[Records excerpted from a collection]
··········
(** The masked prefix is mapped when its bits keep the mark of a mapped address. *)
Lemma normalizePrefix_eq p : prefix_ok p ->
  normalizePrefix p = Some (Masked p) /\ (forall a, within a p -> 96 <= p_bits p -> Is4In6 a = false) \/
  exists n, p_addr (Masked p) = V6 n [] /\ mapped n = true /\ 96 <= p_bits p <= 128 /\
    normalizePrefix p = Some (mkPrefix (V4 (n mod 2 ^ 32)) (p_bits p - 96)).
Proof.
  intros Hp. pose proof (Masked_ok p Hp) as [_ Hb]. unfold normalizePrefix. destruct (p_addr (Masked p)) as [n|n z] eqn:Hm; cbn [Is4In6].
  { left. split; [done|]. intros a [H4 _]%(within_Masked a p Hp) _. rewrite Hm in H4. by destruct a. }
  assert (z = []) as ->.
  { unfold Masked, with_bits in Hm; cbn [p_addr] in Hm. destruct (p_addr p); cbn [withValue] in Hm; congruence. }
  change (p_bits (Masked p)) with (p_bits p) in *. cbn [BitLen Is4] in Hb.
  destruct (mapped n) eqn:Hn.
  - assert (96 <= p_bits p) as H96.
    { destruct (Z.le_gt_cases 96 (p_bits p)) as [|Hlt]; [done|]. exfalso. apply mapped_spec in Hn.
      unfold Masked, with_bits in Hm; cbn [p_addr] in Hm. destruct (p_addr p) as [v|v z]; cbn [withValue BitLen Is4 value] in Hm; [done|]. injection Hm as Hm.
      rewrite network_div in Hm by lia. replace (2 ^ (128 - p_bits p)) with (2 ^ (95 - p_bits p) * 2 * 2 ^ 32) in Hm
        by (rewrite <- Z.mul_assoc; change (2 * 2 ^ 32) with (2 ^ 33); rewrite <- Z.pow_add_r by lia; f_equal; lia).
      rewrite <- Hm, !Z.mul_assoc, Z.div_mul in Hn by lia. lia. }
    right. exists n. split_and!; [done|done|done|lia|]. cbn [Unmap]. rewrite Hn. unfold PrefixFrom; cbn [BitLen Is4 withValue value].
    destruct (Z.leb_spec 0 (p_bits p - 96)), (Z.leb_spec (p_bits p - 96) 32); try lia. done.
  - left. split; [done|]. intros a Ha H96. apply (within_Masked a p Hp) in Ha. destruct a as [v|v z]; [done|]. cbn [Is4In6].
    rewrite (within_mapped v z (Masked p) Ha ltac:(cbn; lia)), Hm. done.
Qed.

Section targets.
Context {UN : Unicode}.

(** The addresses a target names, as it is written. *)
Definition targeted (raw : bytes) (a : Addr) : Prop :=
  let raw := @TrimSpace UN raw in
  if ContainsStr raw [47] then exists p, ParsePrefix raw = Some p /\ within a p
  else exists b, ParseAddr raw = Some b /\ Is4 a = Is4 b /\ value a = value b.

(** A range of IPv6 addresses that is larger than the mapped ones. *)
Definition coarse (raw : bytes) : Prop :=
  let raw := @TrimSpace UN raw in
  ContainsStr raw [47] = true /\ exists p, ParsePrefix raw = Some p /\ p_bits p < 96.

Lemma parseTarget_ok raw p : parseTarget raw = Some p -> prefix_ok p.
Proof.
  unfold parseTarget. destruct (bool_decide _); [done|]. destruct (ContainsStr _ _).
  - destruct (ParsePrefix _) as [q|] eqn:Hq; cbn; [|done]. apply normalizePrefix_ok. by eapply ParsePrefix_ok.
  - destruct (ParseAddr _) as [a|] eqn:Ha; cbn; [|done]. apply hostPrefix_ok. by eapply ParseAddr_ok.
Qed.

Lemma Unmap_same a b : Is4 a = Is4 b -> value a = value b -> Is4 (Unmap a) = Is4 (Unmap b) /\ value (Unmap a) = value (Unmap b).
Proof. destruct a as [v|v z], b as [u|u y]; cbn [Is4 value Unmap]; intros H4 ->; try done. by destruct (mapped u). Qed.

Lemma parseTarget_covers raw p a :
  parseTarget raw = Some p -> targeted raw a -> (Is4In6 a = true -> ~ coarse raw) -> within (Unmap a) p.
Proof.
  unfold parseTarget, targeted, coarse. cbv zeta. destruct (bool_decide _); [done|]. destruct (ContainsStr _ _).
  - intros Hp (q & Hq & Ha) Hc. rewrite Hq in Hp. cbn in Hp. pose proof (ParsePrefix_ok _ _ Hq) as Hok.
    assert (Is4In6 a = true -> 96 <= p_bits q) as H96.
    { intros H6. destruct (Z.le_gt_cases 96 (p_bits q)); [done|]. destruct (Hc H6). split; [done|]. by exists q. }
    destruct (normalizePrefix_eq q Hok) as [[Hn H4]|(n & Hm & Hmap & Hb & Hn)]; rewrite Hn in Hp; injection Hp as <-.
    + assert (Unmap a = a) as ->; [|by apply within_Masked].
      destruct a as [v|v z]; [done|]. cbn [Unmap]. destruct (mapped v) eqn:Hv; [|done].
      specialize (H96 Hv). specialize (H4 _ Ha H96). cbn in H4. congruence.
    + apply (within_Masked a q Hok) in Ha. destruct (Masked q) as [ma mb] eqn:Hmq. cbn [p_addr] in Hm. subst ma.
      assert (mb = p_bits q) as -> by (change mb with (p_bits (mkPrefix (V6 n []) mb)); by rewrite <- Hmq).
      destruct a as [v|v z]; [by destruct Ha|]. pose proof (within_mapped v z _ Ha Hb) as Hv. cbn [p_addr value] in Hv. rewrite Hmap in Hv.
      cbn [Unmap]. rewrite Hv. by apply (within_Unmap v z n (p_bits q)).
  - intros Hp (b & Hb & H4 & Hv) _. rewrite Hb in Hp. cbn in Hp. rewrite hostPrefix_eq in Hp. injection Hp as <-. by apply within_host, Unmap_same.
Qed.

Lemma parseTarget_tight raw p b :
  parseTarget raw = Some p -> addr_ok b -> within b p -> exists a, targeted raw a /\ (b = a \/ b = Unmap a).
Proof.
  unfold parseTarget, targeted. cbv zeta. destruct (bool_decide _); [done|]. destruct (ContainsStr _ _).
  - destruct (ParsePrefix _) as [q|] eqn:Hq; cbn; [|done]. intros Hp Hb Hw. pose proof (ParsePrefix_ok _ _ Hq) as Hok.
    destruct (normalizePrefix_eq q Hok) as [[Hn H4]|(n & Hm & Hmap & Hbits & Hn)]; rewrite Hn in Hp; injection Hp as <-.
    + exists b. split; [|by left]. exists q. split; [done|]. by apply within_Masked.
    + destruct b as [v|v z]; [|by destruct Hw]. pose proof Hb as Hv. change (0 <= v < 2 ^ 32) in Hv.
      assert (mapped (65535 * 2 ^ 32 + v) = true) as Hmv by (apply mapped_spec; rewrite Z.div_add_l, Z.div_small by lia; lia).
      assert ((65535 * 2 ^ 32 + v) mod 2 ^ 32 = v) as Hmod by (rewrite Z.add_comm, Z.mod_add, Z.mod_small by lia; done).
      exists (V6 (65535 * 2 ^ 32 + v) []). split; [|right; cbn [Unmap]; by rewrite Hmv, Hmod]. exists q. split; [done|].
      apply within_Masked; [done|]. destruct (Masked q) as [ma mb] eqn:Hmq. cbn [p_addr] in Hm. subst ma.
      assert (mb = p_bits q) as -> by (change mb with (p_bits (mkPrefix (V6 n []) mb)); by rewrite <- Hmq).
      apply within_Unmap; [done|done|done|]. by rewrite Hmod.
  - destruct (ParseAddr _) as [a|] eqn:Ha; cbn; [|done]. rewrite hostPrefix_eq. intros [= <-] Hb [H4 Hv]%within_host.
    destruct (Is4In6 a) eqn:H6.
    + exists a. split; [by exists a|]. right. destruct a as [u|u z]; [done|]. cbn [Is4In6] in H6. cbn [Unmap] in *. rewrite H6 in *.
      destruct b as [v|v y]; [|done]. cbn [value] in Hv. by subst v.
    + exists b. split; [|by left]. exists a. split; [done|]. destruct a as [u|u z]; [done|]. cbn [Is4In6] in H6. cbn [Unmap] in *. by rewrite H6 in *.
Qed.

(** A whole configuration or none. *)
Lemma load_parts_ok parts : forall allow, load_parts parts = Some allow ->
  Forall prefix_ok allow /\ forall part, part ∈ parts -> @TrimSpace UN part ≠ [] ->
    exists p, parseTarget (@TrimSpace UN part) = Some p /\ p ∈ allow.
Proof.
  induction parts as [|part parts IH]; intros allow; cbn [load_parts].
  { intros [= <-]. split; [by constructor|]. by intros part ?%elem_of_nil. }
  case_bool_decide as He.
  { intros Hl. destruct (IH allow Hl) as [Hok Hin]. split; [done|]. intros x [-> |Hx]%elem_of_cons Hne; [done|by apply Hin]. }
  destruct (parseTarget _) as [p|] eqn:Hp; [|done]. destruct (load_parts parts) as [rest|]; [|done]. intros [= <-]. destruct (IH rest eq_refl) as [Hok Hin].
  split; [constructor; [by eapply parseTarget_ok|done]|]. intros x [-> |Hx]%elem_of_cons Hne; [exists p; split; [done|by left]|].
  destruct (Hin x Hx Hne) as (q & Hq & Hqin). exists q. split; [done|by right].
Qed.

(** ** The guarantee *)

Definition inputs_ok (i : Inputs) : Prop :=
  forall a, Some a ∈ RouterAddresses i \/ Some a ∈ BirdcageHost i \/ Some a ∈ MikroviewHost i \/ Some a ∈ OIDCProvider i \/
    AdminSession i = Some a -> addr_ok a.

Lemma addCategory_valid addrs cat why : (forall a, Some a ∈ addrs -> addr_ok a) -> Forall entry_valid (addCategory addrs cat why).
Proof.
  intros Ha. apply Forall_forall. intros e (o & -> & Ho)%list_elem_of_fmap p. destruct o as [a|]; cbn; [|done]. apply hostPrefix_ok. by apply Ha.
Qed.

Lemma entries_valid allow i : Forall prefix_ok allow -> inputs_ok i -> Forall entry_valid (entries allow i).
Proof.
  intros Hallow Hi. unfold entries, inputs_ok in *.
  rewrite !Forall_app. split_and!; [apply staticFloor_valid| |apply addCategory_valid..|]; try (intros a Ha; apply Hi; naive_solver).
  - apply Forall_forall. intros e (p & -> & Hp)%list_elem_of_fmap q [= <-]. rewrite Forall_forall in Hallow. by apply Hallow.
  - destruct (AdminSession i) as [a|] eqn:Ha; constructor; [|constructor]. intros p. apply hostPrefix_ok, Hi. by do 4 right.
Qed.

(** The addresses of the floor. *)
Definition on_floor (allow : Floor) (i : Inputs) (a : Addr) : Prop :=
  exists e p, e ∈ entries allow i /\ e_prefix e = Some p /\ within (Unmap a) p.

Lemma overlaps_entry tp e : prefix_ok tp -> entry_valid e -> overlaps tp e = true <->
  exists p b, e_prefix e = Some p /\ addr_ok b /\ within b tp /\ within b p.
Proof.
  intros Htp He. unfold overlaps. destruct (e_prefix e) as [o|] eqn:Ho; [|naive_solver].
  rewrite Overlaps_spec by (try done; by apply He). naive_solver.
Qed.

Lemma on_floor_overlaps allow i tp a : Forall entry_valid (entries allow i) -> prefix_ok tp -> addr_ok a ->
  on_floor allow i a -> within (Unmap a) tp -> exists e, find (overlaps tp) (entries allow i) = Some e.
Proof.
  intros Hv Htp Ha (e & p & He & Hp & Hw) Ht. rewrite Forall_forall in Hv. destruct (find _ _) as [e'|] eqn:Hf; [by exists e'|].
  apply list_elem_of_In in He as He'. pose proof (find_none _ _ Hf e He') as Hno.
  assert (overlaps tp e = true); [|congruence]. apply overlaps_entry; [done|by apply Hv|]. exists p, (Unmap a). split_and!; [done| |done|done]. by apply Unmap_ok.
Qed.

Context {RT : RefusalText}.

(** What an answer says, and what became of the audit log. *)
Definition recorded (target triggeredBy : bytes) (now : Z) (log log' : list Entry) (answer : option (refusal * bool)) : Prop :=
  match answer with
  | None => log' = log
  | Some (r, written) =>
      let e := mkAudit AuditAction target (reason target r) triggeredBy now in
      (log' = log ++ [in_seconds e] \/ log' = log /\ written = false) /\ (written = true -> entry_ok e = true)
  end.

(** What [Check] decides before it writes anything. *)
Definition decision (allow : Floor) (target : bytes) (i : Inputs) : option refusal :=
  match parseTarget target with
  | None => Some Unparseable
  | Some tp => OnFloor <$> find (overlaps tp) (entries allow i)
  end.

Lemma refuse_alone target by_ now r log log' answer :
  alone eq (refuse target by_ now r) log log' (Some answer) -> fst <$> answer = Some r /\ recorded target by_ now log log' answer.
Proof.
  unfold refuse, Append. destruct (entry_ok _) eqn:Hok; cbn [negb pbind alone].
  - intros (l0 & <- & Hc). unfold recorded. destruct Hc as [[_ ?]|[[<- [Ha|Ha]]|(l1 & x & Hi & Hc)]]; [done| |done|].
    + injection Ha as ->. split; [done|]. cbn. split; [by right|done].
    + injection Hi as <- <-. destruct Hc as [[<- [Ha|Ha]]|[<- [Ha|Ha]]]; [| done| |done]; injection Ha as ->; (split; [done|]); split; try done; by left.
  - intros [<- [Ha|Ha]]; [|done]. injection Ha as ->. split; [done|]. split; [by right|done].
Qed.

Lemma Check_alone allow target i by_ now log log' answer :
  alone eq (Check allow target i by_ now) log log' (Some answer) ->
  fst <$> answer = decision allow target i /\ recorded target by_ now log log' answer.
Proof.
  unfold Check, decision. destruct (parseTarget target) as [tp|]; [|apply refuse_alone].
  destruct (find _ _) as [e|]; [apply refuse_alone|]. intros [<- [Ha|Ha]]; [|done]. by injection Ha as ->.
Qed.

Lemma refuse_exec target by_ now r log : blank target = false -> blank by_ = false -> now ≠ 0 ->
  exec (refuse target by_ now r) log = (log ++ [in_seconds (mkAudit AuditAction target (reason target r) by_ now)], Some (r, true)).
Proof.
  intros Ht Hb Hn. unfold refuse, Append.
  assert (entry_ok (mkAudit AuditAction target (reason target r) by_ now) = true) as ->.
  { unfold entry_ok; cbn [Action AuditTarget Reason TriggeredBy EntryAt]. rewrite Ht, Hb, reason_said, (proj2 (Z.eqb_neq now 0) Hn).
    assert (blank AuditAction = false) as -> by (by vm_compute). done. }
  done.
Qed.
··········
Please give back only the lines between the first line of the entries and the line with "injection Hm as Hm.", both ends included, word for word.

(** The masked prefix is mapped when its bits keep the mark of a mapped address. *)
Lemma normalizePrefix_eq p : prefix_ok p ->
  normalizePrefix p = Some (Masked p) /\ (forall a, within a p -> 96 <= p_bits p -> Is4In6 a = false) \/
  exists n, p_addr (Masked p) = V6 n [] /\ mapped n = true /\ 96 <= p_bits p <= 128 /\
    normalizePrefix p = Some (mkPrefix (V4 (n mod 2 ^ 32)) (p_bits p - 96)).
Proof.
  intros Hp. pose proof (Masked_ok p Hp) as [_ Hb]. unfold normalizePrefix. destruct (p_addr (Masked p)) as [n|n z] eqn:Hm; cbn [Is4In6].
  { left. split; [done|]. intros a [H4 _]%(within_Masked a p Hp) _. rewrite Hm in H4. by destruct a. }
  assert (z = []) as ->.
  { unfold Masked, with_bits in Hm; cbn [p_addr] in Hm. destruct (p_addr p); cbn [withValue] in Hm; congruence. }
  change (p_bits (Masked p)) with (p_bits p) in *. cbn [BitLen Is4] in Hb.
  destruct (mapped n) eqn:Hn.
  - assert (96 <= p_bits p) as H96.
    { destruct (Z.le_gt_cases 96 (p_bits p)) as [|Hlt]; [done|]. exfalso. apply mapped_spec in Hn.
      unfold Masked, with_bits in Hm; cbn [p_addr] in Hm. destruct (p_addr p) as [v|v z]; cbn [withValue BitLen Is4 value] in Hm; [done|]. injection Hm as Hm.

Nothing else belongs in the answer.